Many Anglo-Saxon commentators do not believe that the Greek government: beset with strong Unions and a poisonous legacy of corruption will be able to do so. Several others do not think that they should even try. The problem is that without cutting the deficit, the country faces a stark choice: either fail to repay their debts- i.e. to default- or to abandon the Euro altogether. The Anti-Euro cheerleaders are hopeful that Greece will choose the latter road, and that the single currency will be crippled as a result.
The problem is that introducing a new Drachma would be creating a literally worthless currency- it would have little resources and less confidence to back it. Greek businesses would probably be unwilling to be paid in New Drachmas, and the Euro would continue in general circulation. There would be a real risk that Greece would enter hyper-inflation in the new currency and create crippling economic damage for itself. There really is no alternative but for Greece to continue to use the single currency- so the focus is now on trying to plug the hole in the economy and create some kind of international bail-out. In that sense, Greece is probably "too small to fail". The Greek economy is a relatively small part of the Eurozone and co-ordination between the ECB, the IMF and World Bank should be able to give the Greek government enough breathing space to start the process of reordering their public finances.
The problem will become far more serious if other Eurozone economies begin to suffer the Greek meltdown: and the huge instability in the markets last week shows that fears are gathering around Spain. Spain is a significant part of the Eurozone, and any rescue would require the real commitment of Germany in order to happen- and the mood music in Berlin suggests that there is a limit to German patience and understanding.
The reasons why Germans are imposing limits are not hard to see. Germany, over the past decade, has imposed upon itself a large scale structural reform of the labour market: it has been a difficult and at times painful process. However the Club Med states have not imposed such structural changes: in the name of social cohesiveness, jobs became permanent but unemployment rocketed. The productivity of Germany improved dramatically, but that of Italy, Spain or Greece fell dramatically. The Germans learned the lesson that the fixed currency demands much greater flexibility in every other area of the economy. The Greeks and the Spanish did not learn that lesson- and now the burden of that failure is crushing the life out of their state budgets at a time of general economic gloom.
However, the smugness of many British commentators is ill founded. "Look" they say "how lucky we are not to be members of the Euro, because we too could have been in the same position as Greece- and unable to devalue our currency". Yet the fact is that our much vaunted "currency flexibility" is as much a curse as a blessing. Leaving aside the morality of whether governments should be allowed to debauch the value of the currency it issues, the fact is that even the 30% fall in Sterling has not been enough to avoid the longest and deepest recession in the developed world. Despite maintaining an independent currency, the British economy has massively lost competitiveness- and for the same reasons as Spain and Greece. We have created a massive state sector of startling inefficiency, and after the fall of our largest industry- banking and finance- Britain has very limited competitive advantage. The national debt has doubled in two years, the deficit- at around 16%- is actually worse than Greece. The fact is that even while the devaluation of Sterling has reduced the impact of our folly- the UK is on the road to ruin, independent currency or not.
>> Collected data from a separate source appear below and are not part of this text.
(** * A shallow embedding of the MIUI proxy gateway

    The development follows the Go sources file by file:

    - [util.go]    identity synthesis ([newUserKey], [newOAID], ...);
    - [store.go]   the conversation cache, the write queue and the
                   cleanup loop, followed by the upstream client and its
                   event-stream parser ([MiuiClient], [Chat]);
    - [server.go]  request options, user keys and [performChat].

    Go strings are byte strings and are modelled by [string].  The few
    standard-library routines whose behaviour depends on Unicode tables
    or on the JSON grammar are taken through the interfaces [Strings]
    and [JSON]; an instance for 7-bit text is provided to run the code
    on concrete inputs. *)

From Stdlib Require Import ZArith Ascii String DecimalString.
From stdpp Require Import gmap strings list fin_maps.

(** ** Byte-level helpers of package [strings] *)

Module GoString.

(** [strings.HasPrefix s prefix]. *)
Definition HasPrefix (s prefix : string) : bool := String.prefix prefix s.

(** The slice expression [s[n:]] for [n <= len(s)]. *)
Fixpoint sliceFrom (n : nat) (s : string) : string :=
  match n, s with
  | O, _ => s
  | S n', String _ s' => sliceFrom n' s'
  | S _, EmptyString => EmptyString
  end.

(** [strings.TrimPrefix s prefix]. *)
Definition TrimPrefix (s prefix : string) : string :=
  if HasPrefix s prefix then sliceFrom (String.length prefix) s else s.

(** [strings.Contains s substr]. *)
Fixpoint Contains (s substr : string) : bool :=
  HasPrefix s substr ||
  match s with
  | EmptyString => false
  | String _ s' => Contains s' substr
  end.

(** [strings.HasSuffix s suffix], used to state the model-name rules. *)
Definition HasSuffix (s suffix : string) : Prop := ∃ p, s = p +:+ suffix.

(** Bytes below [utf8.RuneSelf]. *)
Definition isASCIIByte (c : ascii) : bool :=
  match c with Ascii _ _ _ _ _ _ _ b7 => negb b7 end.

Fixpoint isASCII (s : string) : bool :=
  match s with
  | EmptyString => true
  | String c s' => isASCIIByte c && isASCII s'
  end.

(** Lower-casing of one byte of the 7-bit range: ['A'..'Z'] move by 32. *)
Definition lowerByte (c : ascii) : ascii :=
  let n := N_of_ascii c in
  if ((65 <=? n) && (n <=? 90))%N then ascii_of_N (n + 32) else c.

Fixpoint lowerASCII (s : string) : string :=
  match s with
  | EmptyString => EmptyString
  | String c s' => String (lowerByte c) (lowerASCII s')
  end.

(** The [asciiSpace] table of package [strings]. *)
Definition asciiSpace (c : ascii) : bool := Ascii.is_space c.

Fixpoint trimLeftASCII (s : string) : string :=
  match s with
  | EmptyString => EmptyString
  | String c s' => if asciiSpace c then trimLeftASCII s' else s
  end.

Fixpoint trimRightASCII (s : string) : string :=
  match s with
  | EmptyString => EmptyString
  | String c s' =>
      match trimRightASCII s' with
      | EmptyString => if asciiSpace c then EmptyString else String c EmptyString
      | r => String c r
      end
  end.

(** Trimming of the [asciiSpace] characters at both ends. *)
Definition trimSpace7 (s : string) : string := trimRightASCII (trimLeftASCII s).

End GoString.
Export GoString.

(** The Unicode-aware routines of package [strings].  On 7-bit text Go
    trims the [asciiSpace] characters and lower-cases byte by byte; on
    other text it works rune by rune, and a 7-bit byte is always a rune
    of its own, which gives the two concatenation laws. *)
Class Strings := {
  TrimSpace : string → string;
  ToLower : string → string;
  TrimSpace_ascii : ∀ s, isASCII s = true → TrimSpace s = trimSpace7 s;
  ToLower_ascii : ∀ s, isASCII s = true → ToLower s = lowerASCII s;
  ToLower_app_l : ∀ s t, isASCII s = true → ToLower (s +:+ t) = ToLower s +:+ ToLower t;
  ToLower_app_r : ∀ s t, isASCII t = true → ToLower (s +:+ t) = ToLower s +:+ ToLower t;
}.

(** ** Errors *)

(** The error values the gateway tells apart: the two sentinels of
    package [io], the one of package [database/sql], the upstream status
    error built by [Chat], and every other error (transport, context
    cancellation, JSON syntax, SQL). *)
Inductive error :=
| io_EOF
| io_ErrUnexpectedEOF
| sql_ErrNoRows
| errUpstreamHTTP (status : string)
| errOther (msg : string).

#[global]
Instance error_eq_dec : EqDecision error.
Proof. solve_decision. Defined.

(** [errors.Is(err, io.EOF)]. *)
Definition isEOF (e : error) : bool :=
  match e with io_EOF => true | _ => false end.

(** [errors.Is(err, sql.ErrNoRows)]. *)
Definition isErrNoRows (e : error) : bool :=
  match e with sql_ErrNoRows => true | _ => false end.

(** [errors.Is(err, io.EOF)] on a possibly nil error. *)
Definition errIsEOF (err : option error) : bool :=
  match err with Some e => isEOF e | None => false end.

(** ** store.go: messages *)

Record Message := { Source : string; Content : string }.

(** ** The upstream client: the stream chunk and the JSON/gzip codecs *)

Record intentionInfo := { IntentionText : string; End_ : bool }.

Record miuiStreamChunk := {
  Answer : string;
  IntentionInfo : option intentionInfo;
}.

(** Package [encoding/json] (and [compress/gzip]) as used by the gateway.
    [json.Unmarshal] reports syntax and type errors of its own and never
    the sentinel [io.EOF]. *)
Class JSON := {
  unmarshalChunk : string → error + miuiStreamChunk;
  marshalHistory : list Message → error + string;
  unmarshalHistory : string → list Message;
  gzipBytes : string → error + list Z;
  unmarshalChunk_not_EOF : ∀ s e, unmarshalChunk s = inl e → isEOF e = false;
}.

(** ** util.go *)

(** [fmt.Sprintf("%d", n)]. *)
Definition formatInt (n : Z) : string := NilZero.string_of_int (Z.to_int n).

(** One byte as two lower-case hexadecimal digits. *)
Definition hexDigit (n : N) : ascii :=
  if (n <? 10)%N then ascii_of_N (48 + n) else ascii_of_N (87 + n).

(** [hex.EncodeToString]. *)
Fixpoint hexEncode (buf : list ascii) : string :=
  match buf with
  | [] => EmptyString
  | b :: buf' =>
      let n := N_of_ascii b in
      String (hexDigit (n / 16)) (String (hexDigit (n mod 16)) (hexEncode buf'))
  end.

(** The value of a hexadecimal digit, and [hex.DecodeString]. *)
Definition unhexDigit (c : ascii) : N :=
  let n := N_of_ascii c in
  if (n <? 58)%N then (n - 48)%N else (n - 87)%N.

Fixpoint hexDecode (s : string) : list ascii :=
  match s with
  | String a (String b s') => ascii_of_N (unhexDigit a * 16 + unhexDigit b) :: hexDecode s'
  | _ => []
  end.

(** The characters ['0'..'9'] and ['a'..'f']. *)
Definition isHexDigit (c : ascii) : bool :=
  let n := N_of_ascii c in
  (((48 <=? n) && (n <=? 57)) || ((97 <=? n) && (n <=? 102)))%N.

Fixpoint allHex (s : string) : bool :=
  match s with
  | EmptyString => true
  | String c s' => isHexDigit c && allHex s'
  end.

(** [make([]byte, n)]. *)
Definition makeBytes (n : nat) : list ascii := replicate n "000"%char.

(** [rand.Read(buf)]: the bytes [entropy] of the system source go to the
    front of [buf]; what the source fails to deliver stays as it was. *)
Definition randRead (entropy buf : list ascii) : list ascii :=
  take (length buf) entropy ++ drop (length entropy) buf.

(** [newUserKey]. *)
Definition newUserKey (entropy : list ascii) : string :=
  "anon_" +:+ hexEncode (randRead entropy (makeBytes 12)).

(** [newOAID]. *)
Definition newOAID (entropy : list ascii) : string :=
  hexEncode (randRead entropy (makeBytes 8)).

(** [newMiID]: [n] is the draw of [rand.Int] below 9000000000. *)
Definition newMiID (n : Z) : string := formatInt (n + 1000000000).

(** [newConversationID] and [newSearchID], given the reading of [nowMillis]. *)
Definition newConversationID (oaid : string) (nowMillis : Z) : string :=
  oaid +:+ formatInt nowMillis.

Definition newSearchID (oaid : string) (nowMillis : Z) : string :=
  oaid +:+ formatInt nowMillis.

(** ** store.go: conversations *)

(** A [time.Time] is the number of nanoseconds since the epoch. *)
Abbreviation Time := Z (only parsing).

Definition second : Z := 1000000000.
Definition persistAfter : Z := 30 * second.
Definition evictAfter : Z := 60 * second.
Definition cleanupPeriod : Z := 5 * second.

(** [t.Unix()]. *)
Definition Unix (t : Time) : Z := (t / second)%Z.

Record Conversation := {
  UserKey : string;
  ConversationID : string;
  OAID : string;
  MiID : string;
  InternalID : string;
  InUse : Z;
  History : list Message;
  LastActive : Time;
  LastPersist : Time;
  Dirty : bool;
}.

(** Arithmetic of [int32]: [atomic.AddInt32] wraps around. *)
Definition wrap32 (z : Z) : Z := ((z + 2147483648) mod 4294967296 - 2147483648)%Z.

Definition atomicAddInt32 (delta : Z) (conv : Conversation) : Conversation :=
  {| UserKey := UserKey conv; ConversationID := ConversationID conv;
     OAID := OAID conv; MiID := MiID conv; InternalID := InternalID conv;
     InUse := wrap32 (InUse conv + delta); History := History conv;
     LastActive := LastActive conv; LastPersist := LastPersist conv;
     Dirty := Dirty conv |}.

Definition setLastActive (t : Time) (conv : Conversation) : Conversation :=
  {| UserKey := UserKey conv; ConversationID := ConversationID conv;
     OAID := OAID conv; MiID := MiID conv; InternalID := InternalID conv;
     InUse := InUse conv; History := History conv;
     LastActive := t; LastPersist := LastPersist conv;
     Dirty := Dirty conv |}.

(** The two appends of [performChat] followed by [conv.Dirty = true]. *)
Definition appendTurn (query full : string) (conv : Conversation) : Conversation :=
  {| UserKey := UserKey conv; ConversationID := ConversationID conv;
     OAID := OAID conv; MiID := MiID conv; InternalID := InternalID conv;
     InUse := InUse conv;
     History := (History conv ++ [{| Source := "user"; Content := query |}])
                  ++ [{| Source := "assistant"; Content := full |}];
     LastActive := LastActive conv; LastPersist := LastPersist conv;
     Dirty := true |}.

(** The body of [persistConversation] under the conversation lock, after
    the copies were taken. *)
Definition markPersisted (now : Time) (conv : Conversation) : Conversation :=
  {| UserKey := UserKey conv; ConversationID := ConversationID conv;
     OAID := OAID conv; MiID := MiID conv; InternalID := InternalID conv;
     InUse := InUse conv; History := History conv;
     LastActive := LastActive conv; LastPersist := now;
     Dirty := false |}.

(** ** The upstream client: [Chat] *)

(** The response body behind [bufio.NewReader(resp.Body)]: the bytes the
    connection still delivers, and the error that ends it ([io.EOF] for
    a clean end, anything else for a broken or cancelled transfer). *)
Record Reader := { pending : string; finish : error }.

Definition newline : ascii := "010"%char.

(** The first line of [s], delimiter included, and what follows it. *)
Fixpoint cutLine (s : string) : option (string * string) :=
  match s with
  | EmptyString => None
  | String c s' =>
      if decide (c = newline) then Some (String c EmptyString, s')
      else match cutLine s' with
           | Some (line, rest) => Some (String c line, rest)
           | None => None
           end
  end.

(** [reader.ReadString('\n')]: the line read, the error, the reader after. *)
Definition ReadString (reader : Reader) : string * option error * Reader :=
  match cutLine (pending reader) with
  | Some (line, rest) => (line, None, {| pending := rest; finish := finish reader |})
  | None => (pending reader, Some (finish reader),
             {| pending := EmptyString; finish := finish reader |})
  end.

(** Go's [any], as far as the decoded JSON documents go. *)
#[warnings="-register-all"]
Inductive any :=
| anyNil
| anyBool (b : bool)
| anyFloat64 (bits : Z)
| anyString (s : string)
| anySlice (items : list any)
| anyMap (fields : list (string * any)).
The Greek and the Spanish crisis is not about the impact of the single currency, it is about a failure to implement necessary economic and strategic reform. It is about a failure to deal with huge pension deficits in an ageing population, it is about a failure to diversify the economy and to create a more flexible micro-economic environment. Whether or not the single currency survives is really beside the point: the fact is that these changes have been delayed too long, and therein lies the root of the problem.
As for the UK? Well almost all of the same questions apply. The failure to address pensions has destroyed the competitiveness of the British Economy: British Airways being the most obvious example. The massive increase in the power of the state, and the expansion of state economic activity to the levels of East Germany is beyond the long term capacity of the State to finance. Placing so many of our best brains into the accounting and City underlines the lack of diversity of our own economy- and looks way too much like putting all our eggs in one basket.
In my view- however reluctantly- the Germans will try to steady the Euro ship. The price will be high: make the necessary reforms or else leave the single currency. The so-called PIIGS states have little option but to comply: indeed Ireland already has done so.
As for Britain? We have given ourselves a breathing space at the expense of a third of our nominal wealth. Unless we address our structural weaknesses and wean ourselves from our dependence on the state sector, then the outlook is very bleak indeed. Higher inflation, lower competitiveness, and continued decline.
In the end the crisis of 2010 is not a currency crisis- it is a fundamental economic crisis. Without truly addressing our deficit and the imbalances that caused it: being "tough on the deficit and tough on the causes of the deficit", then the value of the Pound versus the Euro will continue to drain away. We have gained an advantage from possessing an independent currency- the breathing space to reform. The price is that unless we use that breathing space to enact radical restructuring across the economy we will be permanently poorer, and clutching a currency that no one trusts or uses.